Lemma k_read_Ret (fd : Z) (b : np_buf_t) (s : sys_t) :
  buf_ok b ->
  exists n b' s', k_read fd b s = Ret (n, b', s') /\ was_read fd b b' s s' /\
    (0 < n -> exists bs, s_io s = AData bs :: s_io s' /\
      contents b' = contents b ++ take (Z.to_nat (b_cap b - zlen (contents b))) bs).
Proof.
  intros Hok. unfold k_read. destruct (buf_compact_Ret b Hok) as (b1 & -> & Hok1 & _ & _ & _ & Hw). rewrite bind_Ret, Hw.
  destruct (Z.eqb_spec (b_cap b - zlen (contents b)) 0) as [E | E].
  - destruct (buf_read_fd_Ret b (fun _ => RdErr EAGAIN) Hok ltac:(discriminate)) as (n & b' & got & -> & Hok' & Hcap & Hc & Hn).
    cbn zeta in Hn. rewrite (proj2 (Z.eqb_eq _ _) E) in Hn. destruct Hn as [-> ->].
    cbn [mbind cres_mbind fst snd]. eexists _, _, _. split; [reflexivity |]. split; [| lia]. constructor; auto.
    exists []. rewrite !app_nil_r in *. done.
  - destruct (next_answer s) as [a s1] eqn:En. destruct (next_answer_frame _ _ _ En) as (Hcl & Ho & Hi & Hio).
    destruct (buf_read_fd_Ret b (answer_read a) Hok (answer_read_contract a)) as (n & b' & got & -> & Hok' & Hcap & Hc & Hn).
    cbn zeta in Hn. rewrite (proj2 (Z.eqb_neq _ _) E) in Hn. cbn [mbind cres_mbind fst snd].
    eexists _, _, _. split; [reflexivity |]. split.
    + assert (got = match answer_read a (b_cap b - zlen (contents b)) with RdData bs => bs | RdErr _ => [] end) as Hgot.
      { destruct (answer_read a _) as [[| x bs] | []]; by destruct Hn as [_ ->]. }
      constructor; cbn [s_io s_calls s_out s_in]; [done | done | | | done | done | destruct Hio as [(_ & _ & ->) | ?]; lia].
      * exists got. rewrite sent_to_app, <- Hgot, sent_to_one, Hi. done.
      * intros fd' Hne. rewrite sent_to_app, sent_to_other, app_nil_r by done. by rewrite Hi.
    + cbn [s_io]. intros Hpos. unfold next_answer in En. destruct (s_io s) as [| a' io] eqn:Es; injection En as <- <-.
      * cbn in Hn. destruct Hn as [-> _]. lia.
      * cbn [s_io]. rewrite Hc. destruct a' as [bs | k | |]; cbn in Hn;
          [| destruct Hn as [-> _]; lia | destruct Hn as [-> _]; lia | destruct Hn as [-> _]; lia].
        exists bs. split; [done |]. f_equal. destruct (take _ bs); by destruct Hn as [_ ->].
Qed.

Lemma write_loop_Ret (fd : Z) (b : np_buf_t) (s : sys_t) :
  buf_ok b ->
  exists n b' s', write_loop fd b s = Ret (n, b', s') /\ wrote fd b b' s s' /\ n <= 0 /\ (contents b = [] -> n = 0 /\ b' = b /\ s' = s).
Proof.
  unfold write_loop. remember (S (length (s_io s))) as fuel eqn:Hf. assert (length (s_io s) < fuel)%nat as Hlt by lia. clear Hf.
  revert b s Hlt. induction fuel as [| f IH]; intros b s Hlt Hok; [lia |]. cbn [write_all].
  destruct (k_write_Ret fd b s Hok) as (n & b1 & s1 & -> & Hw & Hio & Hnil). rewrite bind_Ret.
  destruct (0 <? n) eqn:E; bprop.
  - destruct (IH b1 s1) as (n' & b2 & s2 & -> & Hw2 & Hn' & _); [specialize (Hio E); lia | by destruct Hw |].
    eexists _, _, _. split; [done |]. split; [by eapply wrote_trans |]. split; [done |]. intros Hc.
    destruct (Hnil Hc) as [-> _]. lia.
  - eexists _, _, _. split; [done |]. split; [done |]. split; [lia | done].
Qed.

****************************************

Task instructions:
Retype all of the records above, keeping them identical.

Result of this task:
Lemma k_read_Ret (fd : Z) (b : np_buf_t) (s : sys_t) :
  buf_ok b ->
  exists n b' s', k_read fd b s = Ret (n, b', s') /\ was_read fd b b' s s' /\
    (0 < n -> exists bs, s_io s = AData bs :: s_io s' /\
      contents b' = contents b ++ take (Z.to_nat (b_cap b - zlen (contents b))) bs).
Proof.
  intros Hok. unfold k_read. destruct (buf_compact_Ret b Hok) as (b1 & -> & Hok1 & _ & _ & _ & Hw). rewrite bind_Ret, Hw.
  destruct (Z.eqb_spec (b_cap b - zlen (contents b)) 0) as [E | E].
  - destruct (buf_read_fd_Ret b (fun _ => RdErr EAGAIN) Hok ltac:(discriminate)) as (n & b' & got & -> & Hok' & Hcap & Hc & Hn).
    cbn zeta in Hn. rewrite (proj2 (Z.eqb_eq _ _) E) in Hn. destruct Hn as [-> ->].
    cbn [mbind cres_mbind fst snd]. eexists _, _, _. split; [reflexivity |]. split; [| lia]. constructor; auto.
    exists []. rewrite !app_nil_r in *. done.
  - destruct (next_answer s) as [a s1] eqn:En. destruct (next_answer_frame _ _ _ En) as (Hcl & Ho & Hi & Hio).
    destruct (buf_read_fd_Ret b (answer_read a) Hok (answer_read_contract a)) as (n & b' & got & -> & Hok' & Hcap & Hc & Hn).
    cbn zeta in Hn. rewrite (proj2 (Z.eqb_neq _ _) E) in Hn. cbn [mbind cres_mbind fst snd].
    eexists _, _, _. split; [reflexivity |]. split.
    + assert (got = match answer_read a (b_cap b - zlen (contents b)) with RdData bs => bs | RdErr _ => [] end) as Hgot.
      { destruct (answer_read a _) as [[| x bs] | []]; by destruct Hn as [_ ->]. }
      constructor; cbn [s_io s_calls s_out s_in]; [done | done | | | done | done | destruct Hio as [(_ & _ & ->) | ?]; lia].
      * exists got. rewrite sent_to_app, <- Hgot, sent_to_one, Hi. done.
      * intros fd' Hne. rewrite sent_to_app, sent_to_other, app_nil_r by done. by rewrite Hi.
    + cbn [s_io]. intros Hpos. unfold next_answer in En. destruct (s_io s) as [| a' io] eqn:Es; injection En as <- <-.
      * cbn in Hn. destruct Hn as [-> _]. lia.
      * cbn [s_io]. rewrite Hc. destruct a' as [bs | k | |]; cbn in Hn;
          [| destruct Hn as [-> _]; lia | destruct Hn as [-> _]; lia | destruct Hn as [-> _]; lia].
        exists bs. split; [done |]. f_equal. destruct (take _ bs); by destruct Hn as [_ ->].
Qed.

Lemma write_loop_Ret (fd : Z) (b : np_buf_t) (s : sys_t) :
  buf_ok b ->
  exists n b' s', write_loop fd b s = Ret (n, b', s') /\ wrote fd b b' s s' /\ n <= 0 /\ (contents b = [] -> n = 0 /\ b' = b /\ s' = s).
Proof.
  unfold write_loop. remember (S (length (s_io s))) as fuel eqn:Hf. assert (length (s_io s) < fuel)%nat as Hlt by lia. clear Hf.
  revert b s Hlt. induction fuel as [| f IH]; intros b s Hlt Hok; [lia |]. cbn [write_all].
  destruct (k_write_Ret fd b s Hok) as (n & b1 & s1 & -> & Hw & Hio & Hnil). rewrite bind_Ret.
  destruct (0 <? n) eqn:E; bprop.
  - destruct (IH b1 s1) as (n' & b2 & s2 & -> & Hw2 & Hn' & _); [specialize (Hio E); lia | by destruct Hw |].
    eexists _, _, _. split; [done |]. split; [by eapply wrote_trans |]. split; [done |]. intros Hc.
    destruct (Hnil Hc) as [-> _]. lia.
  - eexists _, _, _. split; [done |]. split; [done |]. split; [lia | done].
Qed.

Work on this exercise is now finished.